Pubdate: Sat, 22 Jul 2017
Source: Press-Enterprise (Riverside, CA)
Copyright: 2017 The Press-Enterprise Company
Column: The Cannifornian
Author: Alicia Robinson


Riverside has long prohibited medical marijuana dispensaries. Now
officials may add recreational pot businesses to the ban -- at least

Since November, when California voters legalized adult use of
marijuana, the Riverside City Council has not decided whether to
allow, tax and regulate pot cultivation, manufacturing and sales.

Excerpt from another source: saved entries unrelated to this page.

(** C38: However many times a pod's probes are processed, it is restarted at
    most [max_restart_attempts] times in all, and [ProbeFailed] is emitted at
    most once per failure episode: once, plus once per recovered tick and once
    per restart.  This is what the code does with [max_restart_attempts]; its
    comment (probe_loop.rs:27) says "maximum consecutive liveness failures
    before restart", which is neither its unit, restarts, nor its scope, the
    whole life of the pod: the count is never reset. *)
Theorem probe_loop_bounded cfg ts p :
  is_u32 p.(restart_count) → cfg.(max_restart_attempts) < 2 ^ 32 →
  let '(evs, p') := run_ticks cfg ts p in
  p.(restart_count) ≤ p'.(restart_count) ≤ Z.max p.(restart_count) cfg.(max_restart_attempts) ∧
  Z.of_nat (count_event ProbeFailed evs) ≤
    1 + Z.of_nat (recoveries ts) + (p'.(restart_count) - p.(restart_count)).
Proof.
  intros Hu Hmax.
  cut (let '(evs, p') := run_ticks cfg ts p in
    p.(restart_count) ≤ p'.(restart_count) ≤ Z.max p.(restart_count) cfg.(max_restart_attempts) ∧
    Z.of_nat (count_event ProbeFailed evs) ≤ (if p.(probe_failure_reported) then 0 else 1) +
      Z.of_nat (recoveries ts) + (p'.(restart_count) - p.(restart_count))).
  { destruct (run_ticks cfg ts p). destruct (probe_failure_reported p); lia. }
  revert p Hu. induction ts as [|t ts IH]; intros p Hu; cbn [run_ticks].
  { unfold count_event, recoveries. simpl. destruct (probe_failure_reported p); lia. }
  pose proof (process_pod_step cfg t p Hu Hmax) as Hstep. destruct (process_pod cfg t p) as [evs q].
  destruct Hstep as (Hlo & Hhi & Hev).
  specialize (IH q). destruct (run_ticks cfg ts q) as [evs' q'].
  destruct IH as [Hrc Hev']; [unfold is_u32 in *; lia|].
  unfold count_event, recoveries in *. rewrite filter_app, length_app, filter_cons.
  destruct (probe_failed t); [rewrite decide_False by done|rewrite decide_True by done];
    cbn [length]; destruct (probe_failure_reported p), (probe_failure_reported q); lia.
Qed.
Lemma probe_loop_bounded_witness :
  let dead := mkTick "p" false false false true in
  (run_ticks ProbeLoopConfig_default [mkTick "p" true true true false; dead; dead; dead]
    (transition_to Booting sample_pod)).2.(restart_count) ≤ 3.
Proof.
  intros dead.
  pose proof (probe_loop_bounded ProbeLoopConfig_default [mkTick "p" true true true false; dead; dead; dead]
    (transition_to Booting sample_pod)) as H.
  destruct (run_ticks _ _ _) as [evs q]. destruct H as [H _]; [done|done|]. apply H.
Defined.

On Tuesday, July 25, council members will consider saying no to pot
businesses until they have more information on how state regulations
will look and what other Inland and Southern California communities
are doing.

City officials are proposing a moratorium on recreational pot
businesses until rules are created to them. A city report doesn't
specify the length of the moratorium, but the law says such bans can
last up to two years.

"This is a moving target statewide," City Manager John Russo said
Friday, July 21. "Given that the voters in Riverside had voted against
medical dispensaries (in 2015), my general sort of advice and
direction has been to go slow and see what others are doing."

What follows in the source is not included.